When determining the amount of insurance you need to purchase, you also have to consider varying scenarios. For example, would your spouse who works need to take some time off with the children after your passing? If so, how much money would be needed to ensure your family’s financial comfort?

Also, if you stay at home, think about what it may cost to hire someone to perform the same tasks you do each day. These tasks can include day care, financial management, housekeeping, grocery shopping and cooking. Perhaps you care for someone in your family who has special needs. You also need to assess what it could cost to ensure that the person gets the care he or she needs if you should die.

When buying life insurance, review your current standing in life. For instance, if you are retired or close to retiring, how would the income of your spouse change if you died or how would it affect you if he or she died? If you have access to retirement savings or most of a pension fund, you may not need to buy life insurance.

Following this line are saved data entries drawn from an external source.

Lemma monitor_buys_event_shape event w :
  exists es,
    fst (monitor_buys_event host net event w) = extend w es /\
    loop_shape (CHAT_ID (globals w)) 1 es
      (snd (monitor_buys_event host net event w)).
Proof.
  unfold monitor_buys_event, bind.
  destruct (format_swap_message host net event w) as [w1 [[text|]|e]] eqn:Hfmt.
  - apply format_swap_message_text in Hfmt. destruct Hfmt as [-> ->].
    unfold read_globals, send_message, logger_info. cbv beta iota zeta.
    destruct (bot_send_message net _ _) as [[]|msg]; simpl fst; simpl snd;
      eexists; (split; [rewrite !record_extend, !extend_extend; reflexivity|]);
      unfold loop_shape; simpl; repeat split; auto; try discriminate;
      repeat constructor.
  - apply format_swap_message_skip in Hfmt. subst w1.
    exists []. split; [simpl; now rewrite extend_nil|].
    unfold loop_shape. simpl. repeat split; auto.
  - destruct (format_swap_message_frame host net event w) as (es & Hw & Hes).
    rewrite Hfmt in Hw. simpl in Hw. subst w1.
    exists es. split; [reflexivity|].
    unfold loop_shape. destruct Hes as [-> | ->]; simpl;
      repeat split; auto; try discriminate; repeat constructor.
Qed.

Lemma for_each_loop_shape events w :
  exists es,
    fst (for_each (monitor_buys_event host net) events w) = extend w es /\
    loop_shape (CHAT_ID (globals w)) (List.length events) es
      (snd (for_each (monitor_buys_event host net) events w)).
Proof.
  revert w. induction events as [|event events IH]; intros w.
  - exists []. split; [simpl; now rewrite extend_nil|].
    unfold loop_shape. simpl. repeat split; auto.
  - simpl for_each. unfold bind.
    destruct (monitor_buys_event_shape event w) as (es1 & Hw1 & Hs1).
    destruct (monitor_buys_event host net event w) as [w1 [[]|e]];
      simpl in Hw1, Hs1; subst w1.
    + destruct (IH (extend w es1)) as (es2 & Hw2 & Hs2).
      exists (es1 ++ es2). split; [now rewrite Hw2, extend_extend|].
      destruct Hs1 as (A1 & B1 & C1 & D1). destruct (D1 eq_refl) as [D1a D1b].
      change (CHAT_ID (globals (extend w es1))) with (CHAT_ID (globals w)) in Hs2.
      destruct Hs2 as (A2 & B2 & C2 & D2).
      unfold loop_shape.
      rewrite delivered_app, length_app, price_queries_app, send_attempts_app.
      simpl List.length.
      split; [apply Forall_app; now split|].
      split; [lia|]. split; [lia|].
      intros Hr. destruct (D2 Hr). lia.
    + exists es1. split; [reflexivity|].
      apply loop_shape_weaken with 1%nat; [simpl; lia|exact Hs1].
Qed.

(** What a tick does when the handle is bound: one fetch, then the loop. *)
Lemma monitor_buys_try_fetch w f :
  event_filter (globals w) = Some f ->
  monitor_buys_try host net w =
  match rpc_get_new_entries net (trace w) f with
  | Reply batch =>
      for_each (monitor_buys_event host net) batch
        (record (IoGetNewEntries f (Reply batch)) w)
  | Fail msg =>
      (record (IoGetNewEntries f (Fail msg)) w, Raise (RemoteError msg))
  end.
Proof.
  intros Hf. unfold monitor_buys_try, bind, read_globals, get_new_entries.
  rewrite Hf. cbv beta iota zeta.
  destruct (rpc_get_new_entries net (trace w) f); reflexivity.
Qed.

(** The interactions of a tick after its fetch, with the error line when
    the loop raised. *)
Lemma monitor_buys_after_fetch w f batch :
  event_filter (globals w) = Some f ->
  rpc_get_new_entries net (trace w) f = Reply batch ->
  exists es,
    fst (monitor_buys host net w) =
      extend w (IoGetNewEntries f (Reply batch) :: es) /\
    Forall (poll_interaction (CHAT_ID (globals w))) es /\
    (send_attempts es <= price_queries es)%nat /\
    (price_queries es <= List.length batch)%nat.
Proof.
  intros Hf Hbatch.
  unfold monitor_buys, try_except.
  rewrite (monitor_buys_try_fetch w f Hf), Hbatch.
  destruct (for_each_loop_shape batch
              (record (IoGetNewEntries f (Reply batch)) w))
    as (es & Hw & A & B & C & _).
  change (CHAT_ID (globals (record _ w))) with (CHAT_ID (globals w)) in A.
  destruct (for_each _ _ _) as [w1 [[]|e]]; simpl in Hw; subst w1.
  - exists es. simpl. rewrite record_extend, extend_extend. auto.
  - exists (es ++ [IoLog ERROR monitor_buys_error_text]).
    unfold logger_error. simpl fst.
    rewrite !record_extend, !extend_extend.
    rewrite price_queries_app, send_attempts_app. simpl.
    repeat split; auto; try lia.
    apply Forall_app. split; [exact A|]. repeat constructor.
Qed.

An examination of your tax situation is helpful too. A long time ago, insurance policies were carried to ensure that the estate taxes on a property would not force the sale of assets or a home. However, today, higher thresholds prevail. As a result, few people need to buy insurance in order to pay an estate tax bill.

Making a Calculation

Once you have some idea about what you would be replacing, calculate the amount. How much would you need to provide for your family if you died? Next, tally how much it would take, if invested conservatively, to generate an annual amount without touching the principal. Calculate the interest at around 5% per year.

For example, suppose you want to pay off personal loans totaling $200,000 and leave the same amount to put your child through college. If so, you need to purchase a plan with a face value of $1.4 million. If you wish to substitute an income of $100,000 annually, you will need to obtain a $2 million policy. It takes $2 million to generate $100,000 at a 5% annual interest rate.

Be Absolutely Truthful

When you consider how much insurance you need to buy, make sure you purchase what you actually need to provide for your family. You don’t want to over-buy or under-buy insurance. Try to calculate the amount so it comes as close as possible to what your family will require. Make sure all your statements and information on your application are truthful as well. Any false or misleading information can instantly void the terms of a policy.

Whether you are a young parent who wants to buy a term insurance plan or a middle-aged purchaser who wants to obtain a whole life insurance policy, you can ensure your family’s financial security by purchasing one or either of these kinds of plans.